IN THE HIGH COURT OF ALLAHABAD
Palok Basu and R. K. Mahajan, JJ.
H.R.SUGAR FACTORY - Appellant
Versus
STATE OF UTTAR PRADESH - Respondents
C. M. W. P. 1189 Of 1979
Decided On : 12/19/1996
INDUSTRIAL DISPUTES ACT - WORKMAN - SECTION 2(Z) - WHETHER THE RESPONDENT IS A WORKMAN WITHIN THE MEANING OF SECTION 2(Z) OF THE UTTAR PRADESH INDUSTRIAL DISPUTES ACT, 1947 - HELD, YES.
Fact of the Case:
The petitioner, a sugar cane inspector, was terminated from his services. He challenged the termination order before the Labour Court, which held that he was a workman and there was an industrial dispute. The petitioner filed a writ petition in the High Court challenging the Labour Court's order.
Finding of the Court:
The High Court held that the Labour Court erred in framing preliminary issues and trying them piecemeal. It also held that the respondent was a workman within the meaning of Section 2(z) of the Uttar Pradesh Industrial Disputes Act, 1947.

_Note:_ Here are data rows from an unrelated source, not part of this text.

(** * antares-sheet: the editor core (src/views/editor/editorCore.ts)

    A shallow embedding of the edit-operation coordinator
    ([AtomEditOperation]), of the undo/redo bridge ([UndoableEditor]) and of
    the structural editor ([SheetEditorCore]) with its underline algorithms.

    The TypeScript code works on heap objects with parent pointers.  Here a
    document is a pure rose tree and a node reference is the list of child
    indices that leads to the node from the root; the parent of a node is
    the reference without its last index.  A failure ([throw], a failed
    [assert]) keeps every mutation made before it, as in JavaScript, so
    computations are functions from a state to a state and an outcome. *)

From Stdlib Require Import List ZArith String Ascii Bool Arith Lia.
Import ListNotations.

Open Scope string_scope.
Open Scope list_scope.
Open Scope Z_scope.
Open Scope nat_scope.

Set Implicit Arguments.

(** ** Computations that mutate a state and may throw *)

Module Eff.

Inductive Outcome (A : Type) : Type :=
| Done (a : A)
| Raised (msg : string).
Arguments Done {A} a.
Arguments Raised {A} msg.

Definition M (St A : Type) : Type := St -> St * Outcome A.

Definition ret {St A} (a : A) : M St A := fun s => (s, Done a).

Definition bind {St A B} (m : M St A) (k : A -> M St B) : M St B :=
  fun s =>
    match m s with
    | (s1, Done a) => k a s1
    | (s1, Raised e) => (s1, Raised e)
    end.

(** [throw e] *)
Definition raise {St A} (e : string) : M St A := fun s => (s, Raised e).

Definition gets {St A} (f : St -> A) : M St A := fun s => (s, Done (f s)).

Definition modify {St} (f : St -> St) : M St unit := fun s => (f s, Done tt).

(** Modelled from the spec: [assert(cond, msg)] of [@/utils/assert], a
    fatal assertion that throws its message when [cond] is false. *)
Definition assert {St} (cond : bool) (msg : string) : M St unit :=
  if cond then ret tt else raise msg.

Definition failed {A} (r : Outcome A) : bool :=
  match r with Done _ => false | Raised _ => true end.

End Eff.
Import Eff.

Declare Scope eff_scope.
Delimit Scope eff_scope with eff.
Notation "x <- m ;; k" := (bind m (fun x => k))
  (at level 61, m at next level, right associativity) : eff_scope.
Notation "m ;; k" := (bind m (fun _ => k))
  (at level 61, right associativity) : eff_scope.
Open Scope eff_scope.

(** ** The document tree ([@/utils/sheetNode]) *)

Module ENodeType.
(** Modelled from the spec: the discriminant tags of a document node
    (section 3), with a tag for the implicit root container. *)
Inductive t : Set :=
| Root | Text | Mark | NewLine | Chord | ChordPure | Underline | UnderlinePure.

Definition eqb (a b : t) : bool :=
  match a, b with
  | Root, Root | Text, Text | Mark, Mark | NewLine, NewLine
  | Chord, Chord | ChordPure, ChordPure
  | Underline, Underline | UnderlinePure, UnderlinePure => true
  | _, _ => false
  end.
End ENodeType.

(** Modelled from the spec: the chord data of [@/utils/chord] is opaque to
    the editor apart from [shiftKey]; a chord is its pitch class and a key
    its tonic, both counted in semitones. *)
Definition ChordData : Set := Z.
Definition Key : Set := Z.

Module KeyOps.
(** Modelled from the spec: [Key.isEqual], [Key.getOffset] and
    [Chord.shiftKey] ("rewrites its chord data by a computed
    transposition offset"). *)
Definition isEqual (a b : Key) : bool := Z.eqb a b.
Definition getOffset (oldKey newKey : Key) : Z := (newKey - oldKey)%Z.
Definition shiftKey (c : ChordData) (offset : Z) : ChordData := ((c + offset) mod 12)%Z.
End KeyOps.

(** Modelled from the spec: a document node (section 3) has a tag, a string
    content, chord data for the chord family and an ordered list of owned
    children.  The parent back-reference is the reference of the node. *)
#[local] Unset Elimination Schemes.
Inductive SheetNode : Type :=
  mkNode (type : ENodeType.t) (content : string) (chord : option ChordData)
         (children : list SheetNode).
#[local] Set Elimination Schemes.

Definition type (n : SheetNode) : ENodeType.t := let (t, _, _, _) := n in t.
Definition content (n : SheetNode) : string := let (_, c, _, _) := n in c.
Definition chord (n : SheetNode) : option ChordData := let (_, _, d, _) := n in d.
Definition children (n : SheetNode) : list SheetNode := let (_, _, _, cs) := n in cs.

Definition setType (t : ENodeType.t) (n : SheetNode) : SheetNode :=
  mkNode t (content n) (chord n) (children n).
Definition setContent (c : string) (n : SheetNode) : SheetNode :=
  mkNode (type n) c (chord n) (children n).
Definition setChord (d : option ChordData) (n : SheetNode) : SheetNode :=
  mkNode (type n) (content n) d (children n).
Definition setChildren (cs : list SheetNode) (n : SheetNode) : SheetNode :=
  mkNode (type n) (content n) (chord n) cs.

(** A node reference: the child indices from the root down to the node. *)
Definition NodeRef : Set := list nat.

Fixpoint ref_eqb (p q : NodeRef) : bool :=
  match p, q with
  | [], [] => true
  | i :: p', j :: q' => Nat.eqb i j && ref_eqb p' q'
  | _, _ => false
  end.

(** [q] is a prefix of [p]: the node at [q] is the node at [p] or one of its
    ancestors. *)
Fixpoint isPrefix (q p : NodeRef) : bool :=
  match q, p with
  | [], _ => true
  | i :: q', j :: p' => Nat.eqb i j && isPrefix q' p'
  | _ :: _, [] => false
  end.

Fixpoint commonPrefix (p q : NodeRef) : NodeRef :=
  match p, q with
  | i :: p', j :: q' => if Nat.eqb i j then i :: commonPrefix p' q' else []
  | _, _ => []
  end.

(** JavaScript's [Array.prototype.slice(a, b)] for [0 <= a]. *)
Definition slice {A} (a b : nat) (l : list A) : list A := firstn (b - a) (skipn a l).

(** [arr.splice(i, 0, ...xs)] *)
Definition spliceIn {A} (i : nat) (xs l : list A) : list A := firstn i l ++ xs ++ skipn i l.

(** [arr.splice(a, len)]: removal of [len] elements from index [a] on. *)
Definition spliceOut {A} (a len : nat) (l : list A) : list A := firstn a l ++ skipn (a + len) l.

(** The element at index [i] replaced by [f] of it. *)
Fixpoint modifyNth {A} (i : nat) (f : A -> A) (l : list A) : list A :=
  match l, i with
  | [], _ => []
  | x :: l', O => f x :: l'
  | x :: l', S i' => x :: modifyNth i' f l'
  end.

Issues: 1. Whether the Labour Court erred in framing preliminary issues and trying them piecemeal? 2. Whether the respondent is a workman within the meaning of Section 2(z) of the Uttar Pradesh Industrial Disputes Act, 1947?
Ratio Decidendi: 1. The High Court held that the Labour Court erred in framing preliminary issues and trying them piecemeal because it is illegal and not warranted by law. The Labour Court should have decided all the issues together rather than trying some of them as preliminary issues. 2. The High Court held that the respondent was a workman within the meaning of Section 2(z) of the Uttar Pradesh Industrial Disputes Act, 1947 because he was employed to do clerical work and had no managerial, supervisory, or administrative powers.
Final Decision: The High Court dismissed the writ petition and directed the Labour Court to decide the case within two months of the receipt of the record.
( 1 ) THIS is a writ petition filed by management-petitioner praying that a writ, order or direction in the nature of certiorari be issued quashing the interim award dated November 28, 1978 passed by the Labour Court, Bareilly (Annexure-5 to the writ petition) holding that the respondent is a workman within the definition of Section 2 (z) of the Uttar Pradesh Industrial Disputes Act, 1947 (hereinafter to be called as act ). It is also prayed that a writ of mandamus directing the law be also issued.
( 2 ) THE matter was stayed in the High Court in 1979. It appears that the petitioner, who was allegedly working as cane-inspector with the petitioner company, his services were terminated on February 16, 1975. He took up the matter to the Government and the Government considering it as an industrial dispute referred the matter to the Labour Court for decision. The Labour Court framed the following two preliminary issues :- -. . (VERNACULAR MATTER OMMITED ). .
( 3 ) THE Labour Court after recording detailed findings in the interim award held that the respondent is a workman and there is industrial dispute and did not go into the merits of termination order. Feeling aggrieved, the writ petition has been filed.
( 4 ) SRI J. N. Tewari, learned counsel for the petitioner has submitted that the Labour Court has committed grave error apparent on the face of record holding that the respondent is a workman and the order is based on surmises and conjecture. He has further submitted that the respondent was doing a supervisory duty and his pay was more than Rs. 500/- and as such he is not a workman and the Labour Court has no jurisdiction to return the finding.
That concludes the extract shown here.